▶ **Exercise goal**: Using the listing below, set down exactly the lines starting at the line that contains "hw_ok : headers_ok hdrs;" and ending at the line that contains "Lemma header_add_spec hdrs", both included, and no others.

▶ **Source records**:
(* ===== verification/HeaderProps.v ===== *)
(** * Message headers, facts

    The size of a list of headers is that of its bytes on the wire, whatever operations
    made it; looking up and removing headers by name, against [filter]. *)

From S2P Require Import Prelude Varint Header Msgq KafkaBuf RecordBatch.

(** ** The size *)

(** Each header, and the list, know their sizes. *)
Definition sized (h : rd_kafka_header) : Prop := rkhdr_ser_size h = zlen (header_bytes h).

Record headers_wf (hdrs : rd_kafka_headers) : Prop := {
  hw_ok : headers_ok hdrs;
  hw_sized : Forall sized (rkhdrs_list hdrs) }.

Lemma headers_new_wf : headers_wf rd_kafka_headers_new.
Proof. repeat constructor. Qed.

Lemma varint_size_spec n : 0 <= n < 2 ^ 31 -> varint_size n = Some (zlen (zvarint n)).
Proof.
  intros H. unfold varint_size. pose proof (zvarint_len_i32 n ltac:(unfold in_i; lia)).
  change (RD_UVARINT_ENC_SIZEOF 4) with 5.
  rewrite enc_i64_zvarint by (unfold in_i; lia). reflexivity.
Qed.

(** A null value takes one byte, as an empty one does. *)
Lemma kv_value_len v : opt_len v < 2 ^ 31 -> zlen (kv_bytes v) = zlen (zvarint (opt_len v)) + opt_len v.
Proof. destruct v as [b |]; intros H; [unfold kv_bytes; cbn [opt_len]; zlen_lia | reflexivity]. Qed.

Lemma header_add_spec hdrs name value :
  headers_wf hdrs -> zlen name < 2 ^ 31 -> opt_len value < 2 ^ 31 ->
  let h := mk_header (zlen (header_bytes (mk_header 0 name value))) name value in
  rkhdrs_ser_size hdrs + rkhdr_ser_size h < 2 ^ 31 ->
  rd_kafka_header_add hdrs name value =
    Some (mk_headers (rkhdrs_list hdrs ++ [h]) (rkhdrs_ser_size hdrs + rkhdr_ser_size h)) /\
  headers_wf (mk_headers (rkhdrs_list hdrs ++ [h]) (rkhdrs_ser_size hdrs + rkhdr_ser_size h)).
Proof.
  intros [[He Hs Hm] Hz] Hn Hv h Hmax. unfold rd_kafka_header_add.
  change (match value with Some v => zlen v | None => 0 end) with (opt_len value).
  assert (0 <= opt_len value) by (destruct value; cbn; lia).
  rewrite !varint_size_spec by lia. pose proof (zvarint_len_i32 (zlen name) ltac:(unfold in_i; lia)).
  pose proof (zvarint_len_i32 (opt_len value) ltac:(unfold in_i; lia)).
  assert (zlen (header_bytes (mk_header 0 name value)) =
    zlen name + opt_len value + zlen (zvarint (zlen name)) + zlen (zvarint (opt_len value))) as El.
  { unfold header_bytes. cbn [rkhdr_name rkhdr_value]. rewrite !zlen_app, kv_value_len by assumption. lia. }
  assert (0 <= rkhdrs_ser_size hdrs) by (rewrite Hs; lia).
  cbn [rkhdr_ser_size h] in *. unfold h. rewrite El in *.
  rewrite (wrap_small 64 (zlen name + _)), wrap_small by lia. rewrite wrap_small by lia.
  split; [reflexivity |]. split.
  - constructor; cbn [rkhdrs_list rkhdrs_ser_size]; [| | lia].
    + apply Forall_app. split; [assumption |]. constructor; [split; assumption | constructor].
    + rewrite headers_app, zlen_app, Hs. f_equal. unfold headers_bytes. cbn [map concat].
      rewrite app_nil_r. symmetry. exact El.
  - apply Forall_app. split; [assumption |]. constructor; [symmetry; exact El | constructor].
Qed.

▶ **Result of this exercise**:
  hw_ok : headers_ok hdrs;
  hw_sized : Forall sized (rkhdrs_list hdrs) }.

Lemma headers_new_wf : headers_wf rd_kafka_headers_new.
Proof. repeat constructor. Qed.

Lemma varint_size_spec n : 0 <= n < 2 ^ 31 -> varint_size n = Some (zlen (zvarint n)).
Proof.
  intros H. unfold varint_size. pose proof (zvarint_len_i32 n ltac:(unfold in_i; lia)).
  change (RD_UVARINT_ENC_SIZEOF 4) with 5.
  rewrite enc_i64_zvarint by (unfold in_i; lia). reflexivity.
Qed.

(** A null value takes one byte, as an empty one does. *)
Lemma kv_value_len v : opt_len v < 2 ^ 31 -> zlen (kv_bytes v) = zlen (zvarint (opt_len v)) + opt_len v.
Proof. destruct v as [b |]; intros H; [unfold kv_bytes; cbn [opt_len]; zlen_lia | reflexivity]. Qed.

Lemma header_add_spec hdrs name value :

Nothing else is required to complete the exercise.